Science Presentations & Publications

Presentations and publications from my research into urban agriculture

Good ideas often go nowhere because their benefits are not backed up with scientific studies and data. This can be the case with sustainable urban agriculture…most people would agree that it is a good idea, but when it comes to quantifying the actual benefits, there is little data. From my humble backyard, I have collected lots of data, which I am writing up for publication when appropriate. I have completed some research goals and presented findings from those efforts in the form of presentations and publications. These are listed below for your benefit and use (please credit me, though). Where available, I have links to more information.


Research

 

Zahina-Ramos, John. 2015. Just One Backyard: One Man’s Search for Food Sustainability. 280 pgs. Click here for more information.

This book discusses ancient and modern agricultural systems, and introduces the results from Dr. Zahina-Ramos’ 5-year urban residential food garden research. The environmental, ecological and economic benefits of this food garden was carefully measured and documented. The results show just how beneficial urban agriculture can be and is the first study of its kind.


Zahina-Ramos, John. 2013. Attitudes and perspectives about backyard food gardening: A case study in south Florida. Ph.D. dissertation, Florida Atlantic University, Boca Raton, Florida.
Click here to access this document electronically
Abstract: As cities grew throughout the past century, the availability of locally grown food declined, mostly because urban expansion occurred at the expense of adjacent agricultural land. As a result, city dwellers turned to commercial food market systems that import food from distant production areas. Private greenspace, which is one of the largest land cover types in cities, offers the potential for substantial agricultural production. Because urban food production on private land, such as backyards, requires the willing participation of landowners, resident’s feelings about and experience with food growing are important to understand. The demographic groups that were most likely to food garden were those in long-term relationships, higher income brackets, those with college education and residents over 50 years old. Incentives and programs focused on producing more from existing gardens may be most appropriate for people in these demographic groups, while other groups will most require basic food growing information. Study participants highly valued intangible benefits of food gardening (e.g., relaxation, feelings of happiness and satisfaction), often more than the provision of food. Most barriers and problems with backyard food growing, such as a lack of space and the need for gardening information, were similar for those who food garden and those who do not. Results from this study indicate that traditional agricultural incentives and perspectives must be rethought if they are to be applied in urban settings. By creating incentives and initiatives that reflect the needs and challenges faced by urban growers, urban agriculture will become an integrated part of the community, improving food quantity and quality while enriching residents’ lives.


Conference Presentations


Zahina-Ramos, J.G. 2012. Quantifying urban food sustainability: A case study in south Florida. Annual conference of the Southeastern District of the Association of American Geographers, Nov. 8-12, 2012, Asheville, NC. My paper and presentation won a spot as a finalist in the Ph.D. Student Competition.

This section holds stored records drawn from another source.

(** The loop over the integrals, from the state in which a call enters it. *)
Lemma operator_paren_loop_spec f2 wrt c' :
  for_each (operator_paren_body wrt) (seq 0 (length (integrals_ f2)))
    {| object := f2;
       already_computed := all_types (replicate (num_trial_spaces f2) false);
       trace := [] |} = Some c' →
  gathers_valid f2 c' ∧ gathers_counted c' ∧
  (∀ type' i, flagged c' type' i ↔ required f2 type' i).
Proof.
  intros Hloop.
  pose (P := λ (processed : list nat) (c : Call qf_input qf_output qpt_data_type),
          gathers_valid f2 c ∧ gathers_counted c ∧
          (∀ type' i,
             flagged c type' i
             ↔ ∃ k I2, k ∈ processed ∧ integrals_ f2 !! k = Some I2 ∧
                       type' = type I2 ∧ i ∈ active_trial_spaces I2)).
  assert (∀ type' i,
            ¬ flagged {| object := f2;
                         already_computed := all_types (replicate (num_trial_spaces f2) false);
                         trace := [] |} type' i) as Hclear.
  { intros type' i. unfold flagged. simpl.
    intros Hset. destruct type'; simpl in Hset;
      apply lookup_replicate in Hset as [? _]; done. }
  assert (P (seq 0 (length (integrals_ f2))) c') as (Hv & Hc & Hf).
  { eapply (for_each_prefix P (operator_paren_body wrt)); [ | |exact Hloop].
    - split; [|split].
      + split; [done|]. split; [done|]. split.
        * intros type'. simpl. destruct type'; simpl; apply length_replicate.
        * intros type' i Hset. by apply Hclear in Hset.
      + intros type' i. rewrite decide_False by apply Hclear. done.
      + intros type' i. split; [by intros ?%Hclear|].
        intros (k & I2 & Hin & _). by apply elem_of_nil in Hin.
    - intros processed k rest c1 c2 _ (Hv1 & Hc1 & Hf1) Hbody.
      destruct (operator_paren_body_spec f2 wrt c1 k c2 Hbody Hv1 Hc1) as (Hv2 & Hc2 & Hf2).
      split; [done|]. split; [done|]. intros type' i. rewrite Hf2, Hf1. split.
      + intros [(k' & I2 & Hin & Hrest)|(I2 & Hrest)].
        * exists k', I2. split; [|done]. apply elem_of_app. by left.
        * exists k, I2. split; [|done]. apply elem_of_app. right. left.
      + intros (k' & I2 & Hin & HI2 & Hrest). apply elem_of_app in Hin as [Hin|Hin].
        * left. by exists k', I2.
        * apply list_elem_of_singleton in Hin as ->. right. by exists I2. }
  split; [done|]. split; [done|]. intros type' i. rewrite Hf. unfold required. split.
  - intros (k & I2 & _ & HI2 & -> & Hin). exists I2. split; [|done].
    apply list_elem_of_lookup. by exists k.
  - intros (I2 & HI2 & <- & Hin). apply list_elem_of_lookup in HI2 as [k HI2].
    exists k, I2. split; [|done]. apply elem_of_seq. apply lookup_lt_Some in HI2. lia.
Qed.

(** The prolongation loop leaves in [input_L_[i]] the prolongation of the
    argument [i]. *)
Lemma prolongate_loop_spec input_T n f f1 :
  for_each (prolongate_body input_T) (seq 0 n) f = Some f1 →
  ∀ i, (i < n)%nat →
    ∃ P x, deref (P_trial_ f) i = Some P ∧ input_T !! i = Some x ∧
           input_L_ f1 !! i = Some (Mult P x).
Proof.
  intros Hloop.
  pose (Pr := λ (processed : list nat) (f' : Functional qf_input qf_output qpt_data_type),
          P_trial_ f' = P_trial_ f ∧
          ∀ i, i ∈ processed →
            ∃ P x, deref (P_trial_ f) i = Some P ∧ input_T !! i = Some x ∧
                   input_L_ f' !! i = Some (Mult P x)).
  assert (Pr (seq 0 n) f1) as [_ H].
  { eapply (for_each_prefix Pr (prolongate_body input_T)); [ | |exact Hloop].
    - split; [done|]. intros i Hin. by apply elem_of_nil in Hin.
    - intros processed i rest f' f'' _ [HP Hdone] Hbody.
      apply prolongate_body_Some in Hbody as (P & x & HPi & Hx & Hlt & ->).
      split; [done|]. intros i' Hin. simpl.
      destruct (decide (i' = i)) as [->|Hne].
      + exists P, x. rewrite <- HP. split; [done|]. split; [done|].
        by apply list_lookup_insert_eq.
      + rewrite list_lookup_insert_ne by done. apply Hdone.
        apply elem_of_app in Hin as [Hin|Hin]; [done|].
        by apply list_elem_of_singleton in Hin. }
  intros i Hi. apply H. apply elem_of_seq. lia.
Qed.

(** *** Gathering for every integral gives the same object *)

Lemma gather_always_body_Some type0 a i (flag : bool) G L E :
  at_type (already_computed a) type0 !! i = Some flag →
  G_trial_ (object a) !! i = Some G → input_L_ (object a) !! i = Some L →
  at_type (block_input_E_ (object a)) type0 !! i = Some E →
  gather_always_body type0 a i
  = Some {| object :=
              set_block_input_E_
                (set_at_type type0
                   (<[i := Gather G L]> (at_type (block_input_E_ (object a)) type0))
                   (block_input_E_ (object a)))
                (object a);
            already_computed := already_computed a;
            trace := trace a ++ [gather_event type0 i] |}.
Proof.
  intros Hflag HG HL HE. unfold gather_always_body. rewrite Hflag, HG, HL, HE. done.
Qed.

Lemma gather_always_body_same f2 type0 c i c' a :
  gather_body type0 c i = Some c' →
  gathers_valid f2 c →
  object a = object c →
  (∀ type', length (at_type (already_computed a) type') = num_trial_spaces f2) →
  ∃ a', gather_always_body type0 a i = Some a' ∧ object a' = object c' ∧
        already_computed a' = already_computed a.
Proof.
  intros Hbody (Hconf & Hinput & Hlen & Hvalid) Hobj Hlen_a.
  assert (G_trial_ (object c) = G_trial_ f2) as HGs
    by (unfold configuration in Hconf; by injection Hconf).
  assert (∃ flag, at_type (already_computed a) type0 !! i = Some flag) as [flag Hflag_a].
  { apply lookup_lt_is_Some. rewrite Hlen_a, <- (Hlen type0).
    apply gather_body_Some in Hbody as [[H _]|[H _]]; by apply lookup_lt_Some in H. }
  apply gather_body_Some in Hbody
    as [[Hflag ->]|(Hflag & G & L & E & HG & HL & HE & ->)].
  - destruct (Hvalid type0 i Hflag) as (G & L & HG & HL & HE).
    rewrite <- HGs in HG. rewrite <- Hinput in HL. rewrite <- Hobj in HG, HL, HE.
    eexists. split; [by apply (gather_always_body_Some _ _ _ flag G L (Gather G L))|].
    split; [|done]. simpl.
    rewrite (list_insert_id _ _ _ HE), set_at_type_id, set_block_input_E_id. done.
  - rewrite <- Hobj in HG, HL, HE.
    eexists. split; [by apply (gather_always_body_Some _ _ _ flag G L E)|].
    split; [|done]. simpl. by rewrite Hobj.
Qed.

Lemma gather_always_loop_same f2 type0 items c c' a :
  for_each (gather_body type0) items c = Some c' →
  gathers_valid f2 c → gathers_counted c →
  object a = object c →
  (∀ type', length (at_type (already_computed a) type') = num_trial_spaces f2) →
  ∃ a', for_each (gather_always_body type0) items a = Some a' ∧ object a' = object c' ∧
        already_computed a' = already_computed a.
Proof.
  revert c a. induction items as [|i items IH]; intros c a Hloop Hvalid Hcount Hobj Hlen_a.
  - injection Hloop as <-. by exists a.
  - simpl in Hloop. destruct (gather_body type0 c i) as [c1|] eqn:Hbody; [|done].
    simpl in Hloop.
    destruct (gather_always_body_same f2 type0 c i c1 a Hbody Hvalid Hobj Hlen_a)
      as (a1 & Ha1 & Hobj1 & Halready1).
    destruct (gather_body_spec f2 type0 c i c1 Hbody Hvalid Hcount) as (Hv1 & Hc1 & _).
    destruct (IH c1 a1 Hloop Hv1 Hc1 Hobj1) as (a' & Ha' & Hobj' & Halready').
    { intros type'. rewrite Halready1. apply Hlen_a. }
    exists a'. simpl. rewrite Ha1. simpl. split; [done|]. split; [done|]. congruence.
Qed.

Lemma evaluate_integral_same_object wrt k I c a :
  object a = object c →
  object (evaluate_integral wrt k I a) = object (evaluate_integral wrt k I c) ∧
  already_computed (evaluate_integral wrt k I a) = already_computed a.
Proof.
  intros Hobj.
  destruct (evaluate_integral_object wrt k I a) as (-> & -> & _).
  destruct (evaluate_integral_object wrt k I c) as (-> & _ & _).
  by rewrite Hobj.
Qed.

Lemma gather_per_integral_loop_same f2 wrt items c c' a :
  for_each (operator_paren_body wrt) items c = Some c' →
  gathers_valid f2 c → gathers_counted c →
  object a = object c →
  (∀ type', length (at_type (already_computed a) type') = num_trial_spaces f2) →
  ∃ a', for_each (gather_per_integral_body wrt) items a = Some a' ∧ object a' = object c'.
Proof.
  revert c a. induction items as [|k items IH]; intros c a Hloop Hvalid Hcount Hobj Hlen_a.
  - injection Hloop as <-. by exists a.
  - simpl in Hloop. destruct (operator_paren_body wrt c k) as [c2|] eqn:Hbody; [|done].
    simpl in Hloop.
    destruct (operator_paren_body_spec f2 wrt c k c2 Hbody Hvalid Hcount) as (Hv2 & Hc2 & _).
    apply operator_paren_body_Some in Hbody as (I & c1 & Hk & Hgather & ->).
    destruct (gather_always_loop_same f2 _ _ c c1 a Hgather Hvalid Hcount Hobj Hlen_a)
      as (a1 & Ha1 & Hobj1 & Halready1).
    destruct (evaluate_integral_same_object wrt k I c1 a1 Hobj1) as [Hobj2 Halready2].
    destruct (IH _ (evaluate_integral wrt k I a1) Hloop Hv2 Hc2 Hobj2) as (a' & Ha' & Hobj').
    { intros type'. rewrite Halready2, Halready1. apply Hlen_a. }
    assert (gather_per_integral_body wrt a k = Some (evaluate_integral wrt k I a1)) as Hstep.
    { unfold gather_per_integral_body. rewrite Hobj, Hk. simpl. by rewrite Ha1. }
    exists a'. split; [|done]. cbn [for_each]. by rewrite Hstep.
Qed.

Lemma operator_paren_finish_same wrt c a f' r events :
  operator_paren_finish wrt c = Some (f', r, events) →
  object a = object c →
  operator_paren_finish wrt a = Some (f', r, trace a).
Proof.
  unfold operator_paren_finish. intros H Hobj. rewrite Hobj.
  destruct (0 <=? wrt)%Z.
  - destruct (grad_ _ !! Z.to_nat wrt) as [g|]; [|done]. simpl in *. by injection H as <- <- _.
  - destruct (wrt =? -1)%Z; [|done]. by injection H as <- <- _.
Qed.

(** A call that gathers for every integral ends in the same object and
    returns the same. *)
Lemma operator_paren_gather_per_integral_same f wrt input_T f' r events :
  operator_paren f wrt input_T = Some (f', r, events) →
  ∃ events', operator_paren_gather_per_integral f wrt input_T = Some (f', r, events').
Proof.
  intros Hcall. apply operator_paren_Some in Hcall as (f1 & c & Hpro & Hloop & Hfin).
  unfold operator_paren_gather_per_integral. rewrite Hpro. simpl.
  apply prolongate_loop_configuration in Hpro as (Hconf1 & _).
  set (f2 := set_output_L_ (assign_zero (output_L_ f1)) f1) in *.
  assert (num_trial_spaces f = num_trial_spaces f2) as Hn.
  { unfold num_trial_spaces. by rewrite <- (configuration_trials _ _ Hconf1). }
  rewrite Hn in Hloop |- *.
  set (c0 := {| object := f2;
                already_computed := all_types (replicate (num_trial_spaces f2) false);
                trace := [] |}) in *.
  assert (gathers_valid f2 c0 ∧ gathers_counted c0) as [Hv0 Hc0].
  { assert (∀ type' i, ¬ flagged c0 type' i) as Hclear.
    { intros type' i. unfold flagged. simpl. intros Hset.
      destruct type'; simpl in Hset; apply lookup_replicate in Hset as [? _]; done. }
    split.
    - split; [done|]. split; [done|]. split.
      + intros type'. destruct type'; simpl; apply length_replicate.
      + intros type' i Hset. by apply Hclear in Hset.
    - intros type' i. rewrite decide_False by apply Hclear. done. }
  destruct (gather_per_integral_loop_same f2 wrt _ c0 c c0 Hloop Hv0 Hc0 eq_refl)
    as (a' & Ha' & Hobj').
  { intros type'. destruct type'; simpl; apply length_replicate. }
  change (integrals_ f1) with (integrals_ f2).
  rewrite Ha'. simpl. exists (trace a').
  by apply (operator_paren_finish_same wrt c a' f' r events).
Qed.

End Gathers.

Abstract: Sustainable cities require economic conditions in which they import fewer commodities and rely more on local production. Since food is one of the largest imports into cities, local food production can play a key role in urban sustainability. A methodology to quantify urban food sustainability is described, using the potential role of backyard food gardening as an example. The methodology can be applied across a range of scales (neighborhood-level to metropolitan-level), can be conducted with widely-available data sets and offers an objective way to measure the current and potential levels of sustainability that could be achieved through urban agricultural initiatives. Output from this analysis would be valuable for community leaders and planners who seek to expand the practice of urban agriculture by quantifying not only potential food production amounts, but in understanding how much of the resident’s food needs can be met locally. This methodology also provides a way to measure benefits from existing programs by comparing with and without project scenarios. 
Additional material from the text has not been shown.